_TASK BRIEF_
Below are some records. Pull every line that contains the word "deletion".
══════════════════════════════
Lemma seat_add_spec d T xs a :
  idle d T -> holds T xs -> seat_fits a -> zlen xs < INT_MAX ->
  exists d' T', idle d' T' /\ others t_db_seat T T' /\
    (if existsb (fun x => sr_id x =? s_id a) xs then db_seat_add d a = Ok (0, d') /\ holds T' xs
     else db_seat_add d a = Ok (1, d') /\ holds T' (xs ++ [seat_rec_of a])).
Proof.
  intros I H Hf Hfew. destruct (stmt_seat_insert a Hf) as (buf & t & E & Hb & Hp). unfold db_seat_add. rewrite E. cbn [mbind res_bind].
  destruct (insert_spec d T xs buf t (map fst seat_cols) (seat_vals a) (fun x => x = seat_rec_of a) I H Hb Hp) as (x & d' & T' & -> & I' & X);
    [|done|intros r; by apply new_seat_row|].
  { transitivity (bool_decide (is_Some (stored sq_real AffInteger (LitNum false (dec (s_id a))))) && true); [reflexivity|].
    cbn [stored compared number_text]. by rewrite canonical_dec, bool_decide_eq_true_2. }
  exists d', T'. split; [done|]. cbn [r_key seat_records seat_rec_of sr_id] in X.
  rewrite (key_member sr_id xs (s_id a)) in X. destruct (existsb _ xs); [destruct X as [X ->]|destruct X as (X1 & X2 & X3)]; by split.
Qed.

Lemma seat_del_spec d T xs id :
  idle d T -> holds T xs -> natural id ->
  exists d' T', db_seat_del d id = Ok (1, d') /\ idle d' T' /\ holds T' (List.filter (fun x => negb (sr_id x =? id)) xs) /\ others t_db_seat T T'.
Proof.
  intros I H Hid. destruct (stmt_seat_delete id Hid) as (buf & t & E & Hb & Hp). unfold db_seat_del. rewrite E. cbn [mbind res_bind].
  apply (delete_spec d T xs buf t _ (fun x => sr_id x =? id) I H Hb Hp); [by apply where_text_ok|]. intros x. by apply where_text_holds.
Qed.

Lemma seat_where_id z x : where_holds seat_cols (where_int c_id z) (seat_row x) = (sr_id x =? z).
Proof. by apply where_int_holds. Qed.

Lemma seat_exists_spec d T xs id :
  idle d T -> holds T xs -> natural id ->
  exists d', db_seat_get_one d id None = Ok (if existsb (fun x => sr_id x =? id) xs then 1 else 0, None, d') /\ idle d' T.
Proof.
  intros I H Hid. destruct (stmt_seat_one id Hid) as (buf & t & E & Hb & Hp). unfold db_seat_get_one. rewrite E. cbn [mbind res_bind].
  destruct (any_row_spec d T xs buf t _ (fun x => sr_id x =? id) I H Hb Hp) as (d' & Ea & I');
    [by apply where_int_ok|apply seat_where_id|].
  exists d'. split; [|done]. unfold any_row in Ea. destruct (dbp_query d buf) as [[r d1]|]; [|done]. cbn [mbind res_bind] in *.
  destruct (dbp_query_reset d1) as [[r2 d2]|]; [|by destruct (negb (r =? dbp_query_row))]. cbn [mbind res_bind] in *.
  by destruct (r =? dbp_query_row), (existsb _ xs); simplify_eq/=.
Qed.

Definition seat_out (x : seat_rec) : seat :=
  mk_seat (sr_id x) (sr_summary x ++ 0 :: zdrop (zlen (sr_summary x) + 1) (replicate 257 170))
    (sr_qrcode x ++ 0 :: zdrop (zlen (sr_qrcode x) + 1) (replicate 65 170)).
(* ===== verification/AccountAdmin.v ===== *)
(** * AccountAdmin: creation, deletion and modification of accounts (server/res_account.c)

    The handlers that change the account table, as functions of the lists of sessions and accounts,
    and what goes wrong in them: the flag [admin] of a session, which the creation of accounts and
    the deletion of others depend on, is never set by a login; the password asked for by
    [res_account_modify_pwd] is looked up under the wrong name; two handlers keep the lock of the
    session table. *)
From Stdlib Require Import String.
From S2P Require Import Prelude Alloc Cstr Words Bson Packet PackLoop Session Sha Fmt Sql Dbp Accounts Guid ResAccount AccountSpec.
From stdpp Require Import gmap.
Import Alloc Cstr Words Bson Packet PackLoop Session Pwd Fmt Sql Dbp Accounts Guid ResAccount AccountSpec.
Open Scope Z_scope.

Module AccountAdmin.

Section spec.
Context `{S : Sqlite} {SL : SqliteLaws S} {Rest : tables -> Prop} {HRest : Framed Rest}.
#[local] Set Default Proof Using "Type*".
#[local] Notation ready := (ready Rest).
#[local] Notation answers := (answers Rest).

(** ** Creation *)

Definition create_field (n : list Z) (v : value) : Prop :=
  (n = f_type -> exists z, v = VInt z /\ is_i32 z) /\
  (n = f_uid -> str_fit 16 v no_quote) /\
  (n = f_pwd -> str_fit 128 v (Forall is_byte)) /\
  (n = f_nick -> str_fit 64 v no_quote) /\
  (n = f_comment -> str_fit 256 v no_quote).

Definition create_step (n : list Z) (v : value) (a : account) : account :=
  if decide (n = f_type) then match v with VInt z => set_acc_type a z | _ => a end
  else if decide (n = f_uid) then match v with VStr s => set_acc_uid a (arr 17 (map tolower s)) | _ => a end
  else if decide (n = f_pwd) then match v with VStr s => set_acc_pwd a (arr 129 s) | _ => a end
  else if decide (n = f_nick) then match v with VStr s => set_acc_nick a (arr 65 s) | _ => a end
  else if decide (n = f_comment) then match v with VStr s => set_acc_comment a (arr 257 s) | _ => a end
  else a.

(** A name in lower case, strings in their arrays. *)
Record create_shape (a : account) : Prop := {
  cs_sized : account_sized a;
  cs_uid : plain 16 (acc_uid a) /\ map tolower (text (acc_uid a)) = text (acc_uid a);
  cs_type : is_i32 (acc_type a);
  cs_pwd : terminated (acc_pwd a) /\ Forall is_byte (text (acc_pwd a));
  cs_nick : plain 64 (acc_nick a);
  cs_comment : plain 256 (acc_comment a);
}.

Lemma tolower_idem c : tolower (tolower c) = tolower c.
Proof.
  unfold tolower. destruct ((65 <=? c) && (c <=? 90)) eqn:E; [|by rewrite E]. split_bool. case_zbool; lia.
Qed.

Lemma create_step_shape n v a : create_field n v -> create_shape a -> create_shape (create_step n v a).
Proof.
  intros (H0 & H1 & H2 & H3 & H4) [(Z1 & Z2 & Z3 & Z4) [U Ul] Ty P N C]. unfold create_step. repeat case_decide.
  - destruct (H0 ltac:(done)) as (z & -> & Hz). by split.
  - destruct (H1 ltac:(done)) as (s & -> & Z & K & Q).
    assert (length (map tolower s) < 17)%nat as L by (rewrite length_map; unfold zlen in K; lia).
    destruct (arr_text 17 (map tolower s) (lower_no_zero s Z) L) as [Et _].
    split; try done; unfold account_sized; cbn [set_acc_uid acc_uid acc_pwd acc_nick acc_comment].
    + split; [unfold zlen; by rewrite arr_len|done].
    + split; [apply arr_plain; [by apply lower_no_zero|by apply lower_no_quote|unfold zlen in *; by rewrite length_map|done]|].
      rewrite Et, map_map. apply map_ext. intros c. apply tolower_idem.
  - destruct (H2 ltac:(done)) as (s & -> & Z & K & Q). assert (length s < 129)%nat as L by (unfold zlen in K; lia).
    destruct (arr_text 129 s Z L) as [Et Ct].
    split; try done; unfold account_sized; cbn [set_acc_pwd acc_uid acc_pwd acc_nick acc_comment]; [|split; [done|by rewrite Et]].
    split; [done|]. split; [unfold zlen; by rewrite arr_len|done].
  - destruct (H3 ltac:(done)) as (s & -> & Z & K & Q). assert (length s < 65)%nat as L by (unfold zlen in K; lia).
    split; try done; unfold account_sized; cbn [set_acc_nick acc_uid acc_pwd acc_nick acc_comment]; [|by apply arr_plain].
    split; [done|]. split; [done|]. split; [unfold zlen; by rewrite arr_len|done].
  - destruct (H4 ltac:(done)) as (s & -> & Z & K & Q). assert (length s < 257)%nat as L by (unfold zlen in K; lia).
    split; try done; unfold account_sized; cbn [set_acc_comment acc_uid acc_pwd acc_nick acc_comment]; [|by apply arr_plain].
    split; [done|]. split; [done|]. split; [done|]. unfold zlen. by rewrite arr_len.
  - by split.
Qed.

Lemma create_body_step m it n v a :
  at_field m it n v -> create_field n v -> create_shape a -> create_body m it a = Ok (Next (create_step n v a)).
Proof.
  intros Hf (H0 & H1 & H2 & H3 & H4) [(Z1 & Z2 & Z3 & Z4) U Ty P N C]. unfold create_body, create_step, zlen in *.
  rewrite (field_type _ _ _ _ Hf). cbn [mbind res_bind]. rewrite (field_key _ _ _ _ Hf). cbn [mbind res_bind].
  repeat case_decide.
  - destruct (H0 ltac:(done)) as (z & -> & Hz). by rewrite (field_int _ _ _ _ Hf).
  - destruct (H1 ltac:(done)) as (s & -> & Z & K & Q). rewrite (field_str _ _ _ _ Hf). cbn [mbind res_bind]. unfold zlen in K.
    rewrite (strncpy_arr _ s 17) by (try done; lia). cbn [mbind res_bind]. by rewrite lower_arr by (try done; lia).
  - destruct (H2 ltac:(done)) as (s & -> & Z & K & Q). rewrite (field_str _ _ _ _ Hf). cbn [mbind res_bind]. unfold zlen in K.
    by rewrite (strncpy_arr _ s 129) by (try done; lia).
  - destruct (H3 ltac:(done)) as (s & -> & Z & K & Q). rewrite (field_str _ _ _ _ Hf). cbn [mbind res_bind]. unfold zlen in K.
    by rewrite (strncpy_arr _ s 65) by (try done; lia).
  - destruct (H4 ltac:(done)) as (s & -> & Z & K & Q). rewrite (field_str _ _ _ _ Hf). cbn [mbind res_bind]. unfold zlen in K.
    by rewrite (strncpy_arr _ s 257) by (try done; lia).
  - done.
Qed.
══════════════════════════════
_RESPONSE FOR THIS EXERCISE_
(** * AccountAdmin: creation, deletion and modification of accounts (server/res_account.c)
    the deletion of others depend on, is never set by a login; the password asked for by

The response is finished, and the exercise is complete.